Once you find a line containing the word "truthy" in the entries below, copy it.
:: EXTRACTED ENTRIES
(** C10: with its configuration present, when the diff command succeeds
    with an empty output the run prints [Could not get PR diff. Exiting.]
    and exits with status 1, which is the line it prints last and the
    status it exits with when the command fails; the Summary Generator is
    not reached: nothing else is printed and no request is posted. *)
Theorem empty_diff_exits (w : world) :
  configured w ->
  subprocess_run w (diff_command w) = Ok "" ->
  run w = (Exited 1, having_printed initial "Could not get PR diff. Exiting.")
  /\ (forall w' msg,
        configured w' ->
        subprocess_run w' (diff_command w') = Raise (CalledProcessError msg) ->
        fst (run w') = fst (run w)
        /\ hd_error (trace (snd (run w'))) = hd_error (trace (snd (run w))))
  /\ ~ printed (snd (run w)) "Getting AI summary for PR diff..."
  /\ posts (snd (run w)) = 0%nat.
Proof.
  intros Hcfg Hdiff.
  assert (Hrun : run w = (Exited 1,
                          having_printed initial "Could not get PR diff. Exiting.")).
  { unfold run. rewrite main_review. apply configured_iff in Hcfg. rewrite Hcfg.
    cbn [negb]. unfold bind at 1. now rewrite get_pr_diff_eq, Hdiff. }
  rewrite Hrun. split; [reflexivity|]. split; [|split].
  - intros w' msg Hcfg' Hfail.
    assert (Hrun' : run w'
              = (Exited 1,
                 having_printed
                   (having_printed initial ("Error getting git diff: " ++ msg))
                   "Could not get PR diff. Exiting.")).
    { unfold run. rewrite main_review. apply configured_iff in Hcfg'.
      rewrite Hcfg'. cbn [negb]. unfold bind at 1.
      now rewrite get_pr_diff_eq, Hfail. }
    rewrite Hrun'. split; reflexivity.
  - intros [Hp|[]]. discriminate.
  - reflexivity.
Qed.

(** *** The Fix Generator *)

Lemma get_ai_fix_eq (w : world) (finding : value) (s : state) :
  get_ai_fix w finding s
  = match finding_fields finding with
    | Ok (path, start_line, end_line, message) =>
        suggest w path start_line end_line message s
    | Raise e => (Raised e, s)
    end.
Proof.
  unfold get_ai_fix, finding_fields, suggest.
  repeat (unfold bind at 1, lift at 1;
          match goal with
          | |- context [getitem ?v ?k] => destruct (getitem v k); [|reflexivity]
          end).
  reflexivity.
Qed.

Lemma get_ai_fixes_eq (w : world) (entries : list (string * value)) (s : state) :
  get_ai_fixes w (VDict entries) s
  = match lookup "results" entries with
    | None =>
        (Returned [],
         having_printed (having_printed s "Analyzing 0 scanner findings...")
           "No valid findings in scanner results.")
    | Some results =>
        match py_len results with
        | Ok count =>
            let s1 := having_printed s
                        ("Analyzing " ++ str_of_int count ++ " scanner findings...") in
            if negb (truthy results) || negb (isinstance_list results) then
              (Returned [], having_printed s1 "No valid findings in scanner results.")
            else for_findings w (items_of results) [] s1
        | Raise e => (Raised e, s)
        end
    end.
Proof.
  unfold get_ai_fixes, bind, lift, print, dict_get, having_printed.
  destruct (lookup "results" entries) as [results|]; [|reflexivity].
  destruct (py_len results); [|reflexivity].
  cbn zeta. destruct (negb (truthy results) || negb (isinstance_list results));
    reflexivity.
Qed.

(** A [results] field without findings yields no suggestion. *)
Lemma get_ai_fixes_without_findings (w : world) (entries : list (string * value))
    (s : state) :
  without_findings (lookup "results" entries) = true ->
  fst (get_ai_fixes w (VDict entries) s) = Returned [].
Proof.
  intros H. rewrite get_ai_fixes_eq.
  destruct (lookup "results" entries) as [[|b|n|text|[|item items]|fields]|];
    cbn in H; try discriminate; cbn [py_len isinstance_list negb]; cbn zeta;
    rewrite ?orb_true_r; reflexivity.
Qed.

(** The first finding whose fields cannot be read stops the generator. *)
Lemma get_ai_fixes_first_raises (w : world) (entries : list (string * value))
    (finding : value) (rest : list value) (e : exn) (s : state) :
  lookup "results" entries = Some (VList (finding :: rest)) ->
  finding_fields finding = Raise e ->
  get_ai_fixes w (VDict entries) s
  = (Raised e,
     having_printed s
       ("Analyzing " ++ str_of_int (Z.of_nat (List.length (finding :: rest)))
        ++ " scanner findings...")).
Proof.
  intros Hresults Hfields. rewrite get_ai_fixes_eq, Hresults.
  cbn [py_len truthy isinstance_list negb orb items_of for_findings]. cbn zeta.
  unfold bind at 1. now rewrite get_ai_fix_eq, Hfields.
Qed.

(** For a finding of the schema whose file is available, the suggestion is
    made of the header and of what the call returns. *)
Lemma suggest_returns (w : world) (path : string) (start_line end_line : Z)
    (message : value) (s : state) :
  snippet_available w path ->
  (truthy (OPENAI_API_KEY w) = true ->
   exists v, generated (requests_post w (posts s)) v) ->
  exists reply s',
    suggest w (VStr path) (VInt start_line) (VInt end_line) message s
    = (Returned (suggestion_header w (VStr path) (VInt start_line) (VInt end_line)
                 ++ nl ++ nl ++ reply), s')
    /\ (posts s <= posts s' <= S (posts s))%nat.
Proof.
  intros Hfile Hgen. unfold suggest. unfold bind at 1.
  assert (Hsnip : exists text,
             get_code_snippet w (VStr path) (VInt start_line) (VInt end_line) s
             = (Returned (VStr text), s)).
  { destruct Hfile as [[lines Hopen]|Hopen].
    - eexists. now apply get_code_snippet_readable with (lines := lines).
    - eexists. now rewrite (get_code_snippet_unopened w (VStr path) _ _
                              FileNotFoundError). }
  destruct Hsnip as [text ->]. unfold bind at 1.
  destruct (truthy (OPENAI_API_KEY w)) eqn:Hkey.
  - destruct (Hgen eq_refl) as [v Hv].
    match goal with |- context [call_openai w ?sp ?up s] =>
      destruct (call_openai_generated w sp up v s Hkey Hv) as [Hret Hposts];
      destruct (call_openai w sp up s) as [o s'] end.
    cbn [fst snd] in *. subst o. exists (py_str w v), s'. split; [reflexivity|lia].
  - match goal with |- context [call_openai w ?sp ?up s] =>
      rewrite (call_openai_no_key w sp up s Hkey) end.
    eexists _, _. split; [reflexivity|cbn; lia].
Qed.

Lemma for_findings_returns (w : world) (findings : list value)
    (ai_fixes : list string) (s : state) :
  Forall (fun finding =>
            exists path start_line end_line message,
              has_fields finding path start_line end_line message
              /\ snippet_available w path) findings ->
  (forall n, (posts s <= n < posts s + List.length findings)%nat ->
             exists v, generated (requests_post w n) v) ->
  exists fixes,
    fst (for_findings w findings ai_fixes s) = Returned (ai_fixes ++ fixes)%list
    /\ Forall2 (suggestion_for w) findings fixes.
Proof.
  revert ai_fixes s.
  induction findings as [|finding rest IH]; intros ai_fixes s Hall Hgen.
  - exists []. cbn. rewrite app_nil_r. now split.
  - inversion Hall as [|? ? (path & a & b & message & Hfields & Hfile) Hrest]; subst.
    cbn [for_findings]. unfold bind at 1. rewrite get_ai_fix_eq, Hfields.
    destruct (suggest_returns w path a b message s Hfile) as (reply & s' & -> & Hp).
    { intros _. apply Hgen. cbn [List.length]. lia. }
    destruct (IH (ai_fixes
                  ++ [(suggestion_header w (VStr path) (VInt a) (VInt b)
                       ++ nl ++ nl ++ reply)%string])%list s' Hrest)
      as (fixes & Hret & Hfor).
    { intros n Hn. apply Hgen. cbn [List.length]. lia. }
    eexists (_ :: fixes). rewrite Hret, <- app_assoc. split; [reflexivity|].
    constructor; [|exact Hfor].
    exists path, a, b, message. split; [exact Hfields|].
    exists reply. now rewrite !append_assoc.
Qed.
::::
> _EXPECTED ANSWER_:
            if negb (truthy results) || negb (isinstance_list results) then
  cbn zeta. destruct (negb (truthy results) || negb (isinstance_list results));
  cbn [py_len truthy isinstance_list negb orb items_of for_findings]. cbn zeta.
  (truthy (OPENAI_API_KEY w) = true ->
  destruct (truthy (OPENAI_API_KEY w)) eqn:Hkey.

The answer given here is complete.